I attended the 8th Annual Roger Revelle Commemorative Lecture at the Smithsonian on March 5th entitled “What Corals Are Dying To Tell Us About CO2 and Ocean Acidification.” Ken Caldeira, the presenter, spoke to about 500 people in a packed auditorium about the current trends worldwide in coral reef health. He expressed concern that although popular media talks about the effect CO2 has on the air, there isn’t much spoken about the effect CO2 has on the oceans. And the oceans are not an indefinite sink for CO2.
Carbon Dioxide deposits in the oceans and the molecules bind with the water molecules to create Carbonic Acid. If there is too much Carbonic Acid, it can change the pH of water and is corrosive to the shells and skeletons of marine organisms coated or composed of calcium carbonate, such as corals. The acid literally eats away at the organism.
Why is this important? As pollution increases in our global ecosystems, biodiversity is reduced and food chains can be disrupted. In the case of corals, they are the food source, breeding ground, and home for a whole system of organisms, the diversity of which is sometimes compared with rainforests. If the current deposition trend continues, oceans will loose not only corals, but the ecosystem that corals sustain as well.
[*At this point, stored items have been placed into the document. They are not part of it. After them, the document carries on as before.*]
(** * The sixteen-channel sound unit of DeeS: mixing tick, register bank
      and frame-buffer exchange ([src/spu.cpp])

    The C++ class [Spu] is embedded as a record of its members together
    with the free store its two frame buffers live in.  Every member
    function becomes a function on that record:

    - [writeSoundCnt], [writeSoundSad], [writeSoundTmr], [writeSoundPnt],
      [writeSoundLen], [writeMainSoundCnt], [writeSoundBias]: the register
      bank;
    - [runSample]: one synthesis tick (channel loop, master volume, bias,
      clipping, frame push and buffer swap);
    - [getSamples]: the consumer side of the buffer exchange;
    - [readSoundCnt], [readMainSoundCnt], [readSoundBias]: the readers of
      [spu.h];
    - [destructor]: what [~Spu] leaves of the free store.

    Fixed-width integers are values of [Z]; every store into an unsigned
    member truncates explicitly ([u8], [u16], [u32]).  C++ [/] on signed
    operands is [Z.quot], [>>] on signed operands is [Z.shiftr].  Signed
    arithmetic ([int32_t] predictors, [int64_t] samples) is computed in
    [Z]: C++ gives signed overflow no meaning, and the predictors stay
    within 16 bits (see the section on the ADPCM ranges).

    The two threads of the program (the emulation driver calling
    [runSample], the host audio callback calling [getSamples]) are
    interleaved at the granularity of whole calls; a producer that would
    wait for the consumer is reported as [Spinning]. *)

From Stdlib Require Import ZArith Lia Bool List.
From stdpp Require Import base option list gmap.

Local Open Scope Z_scope.

(** ** Fixed-width integers *)

Definition u8 (x : Z) : Z := x mod 2 ^ 8.
Definition u16 (x : Z) : Z := x mod 2 ^ 16.
Definition u32 (x : Z) : Z := x mod 2 ^ 32.

(** Conversion to [int8_t] / [int16_t]: keep the low bits, read them as
    two's complement. *)
Definition i8 (x : Z) : Z :=
  let y := u8 x in if y <? 2 ^ 7 then y else y - 2 ^ 8.
Definition i16 (x : Z) : Z :=
  let y := u16 x in if y <? 2 ^ 15 then y else y - 2 ^ 16.

(** Modelled from the spec: the [BIT(i)] macro of [defines.h], which is not
    among the sources; the spec speaks of "bit 31" of the control word and
    of "nibble bits 0-2", i.e. the single-bit mask [1 << i]. *)
Definition BIT (i : Z) : Z := Z.shiftl 1 i.

(** A C++ integer used as a condition. *)
Definition nonzero (x : Z) : bool := negb (x =? 0).

(** ** The memory collaborator *)

(** Modelled from the spec: the memory subsystem ([memory.h]) is not among
    the sources.  The spec gives its interface as [read(width, address)],
    "a byte/half-word/word read from an external address space",
    side-effect-free for the sound unit.  The address space is a function
    from addresses to bytes; wider reads are little-endian, as the header
    scenario of the spec (bytes 0x34,0x12 read as 0x1234) requires. *)
Definition Memory : Type := Z -> Z.

Definition read_u8 (mem : Memory) (a : Z) : Z := u8 (mem a).
Definition read_i8 (mem : Memory) (a : Z) : Z := i8 (mem a).
Definition read_u16 (mem : Memory) (a : Z) : Z :=
  Z.lor (read_u8 mem a) (Z.shiftl (read_u8 mem (a + 1)) 8).
Definition read_i16 (mem : Memory) (a : Z) : Z := i16 (read_u16 mem a).
Definition read_u32 (mem : Memory) (a : Z) : Z :=
  Z.lor (read_u16 mem a) (Z.shiftl (read_u16 mem (a + 2)) 16).

(** ** The two ADPCM tables *)

Definition indexTable : list Z := [-1; -1; -1; -1; 2; 4; 6; 8].

Definition adpcmTable : list Z :=
  [ 0x0007; 0x0008; 0x0009; 0x000A; 0x000B; 0x000C; 0x000D; 0x000E; 0x0010; 0x0011; 0x0013; 0x0015;
    0x0017; 0x0019; 0x001C; 0x001F; 0x0022; 0x0025; 0x0029; 0x002D; 0x0032; 0x0037; 0x003C; 0x0042;
    0x0049; 0x0050; 0x0058; 0x0061; 0x006B; 0x0076; 0x0082; 0x008F; 0x009D; 0x00AD; 0x00BE; 0x00D1;
    0x00E6; 0x00FD; 0x0117; 0x0133; 0x0151; 0x0173; 0x0198; 0x01C1; 0x01EE; 0x0220; 0x0256; 0x0292;
    0x02D4; 0x031C; 0x036C; 0x03C3; 0x0424; 0x048E; 0x0502; 0x0583; 0x0610; 0x06AB; 0x0756; 0x0812;
    0x08E0; 0x09C3; 0x0ABD; 0x0BD0; 0x0CFF; 0x0E4C; 0x0FBA; 0x114C; 0x1307; 0x14EE; 0x1706; 0x1954;
    0x1BDC; 0x1EA5; 0x21B6; 0x2515; 0x28CA; 0x2CDF; 0x315B; 0x364B; 0x3BB9; 0x41B2; 0x4844; 0x4F7E;
    0x5771; 0x602F; 0x69CE; 0x7462; 0x7FFF ].

(** ** Arrays *)

(** [a[i]] for a member array of integers.  The channel loop only uses
    indices inside the array; outside it C++ gives no meaning to the read
    and the model answers 0. *)
Definition get (a : list Z) (i : nat) : Z := default 0 (a !! i).
Definition getb (a : list bool) (i : nat) : bool := default false (a !! i).

(** A table read with an [int] subscript. *)
Definition tableAt (t : list Z) (k : Z) : Z :=
  if k <? 0 then 0 else get t (Z.to_nat k).

(** ** The state of the sound unit *)

(** The members of [class Spu] that [src/spu.cpp] touches, under their own
    names.  [bufferIn] and [bufferOut] are pointers ([None] is [nullptr])
    into [heap], the free store of [uint32_t] blocks: the buffer swap of
    [runSample] exchanges the two pointers, not the blocks. *)
Record Spu : Type := mkSpu {
  heap : gmap nat (list Z);
  bufferIn : option nat;
  bufferOut : option nat;
  bufferSize : Z;
  bufferPointer : Z;
  ready : bool;
  adpcmValue : list Z;
  adpcmLoopValue : list Z;
  adpcmIndex : list Z;
  adpcmLoopIndex : list Z;
  adpcmToggle : list bool;
  dutyCycles : list Z;
  noiseValues : list Z;
  soundCurrent : list Z;
  soundTimers : list Z;
  soundCnt : list Z;
  soundSad : list Z;
  soundTmr : list Z;
  soundPnt : list Z;
  soundLen : list Z;
  mainSoundCnt : Z;
  soundBias : Z
}.

(** The state a freshly constructed [Spu] has: every member is
    zero-initialised in the class declaration. *)
Definition initial : Spu :=
  {| heap := ∅; bufferIn := None; bufferOut := None;
     bufferSize := 0; bufferPointer := 0; ready := false;
     adpcmValue := replicate 16 0; adpcmLoopValue := replicate 16 0;
     adpcmIndex := replicate 16 0; adpcmLoopIndex := replicate 16 0;
     adpcmToggle := replicate 16 false;
     dutyCycles := replicate 6 0; noiseValues := replicate 2 0;
     soundCurrent := replicate 16 0; soundTimers := replicate 16 0;
     soundCnt := replicate 16 0; soundSad := replicate 16 0;
     soundTmr := replicate 16 0; soundPnt := replicate 16 0;
     soundLen := replicate 16 0; mainSoundCnt := 0; soundBias := 0 |}.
Visible loss of coral has been recorded worldwide. Though CO2 exacerbates the destruction of corals, it is not the only factor. Eutrophication, temperature changes, and human development have also taken their toll. It will take tens of thousands of years for the oceans to recover chemically to normal levels. The current situation of CO2 deposition in the oceans can be compared with the meteorite theorized to have hit in the Yucatan 65 million years ago that caused a great amount of chemical change in the ocean (along with temperature change) and resulted in a biological impact from which the corals did not recover for 10 million years.
The solution offered by Dr. Caldeira was two-fold. More research must be done on the oceans, we currently know so little about the effects of long lasting events. And we must change our current energy production and consumption. The average American is responsible for producing 120 pounds of CO2 per day, 40 pounds of which deposit in the oceans. This is five times the global average. Natural release of CO2 is 50-70 times less than this. This is yet another reason we as a global community need to take energy production alternatives seriously and move away from our dependency on fossil fuels.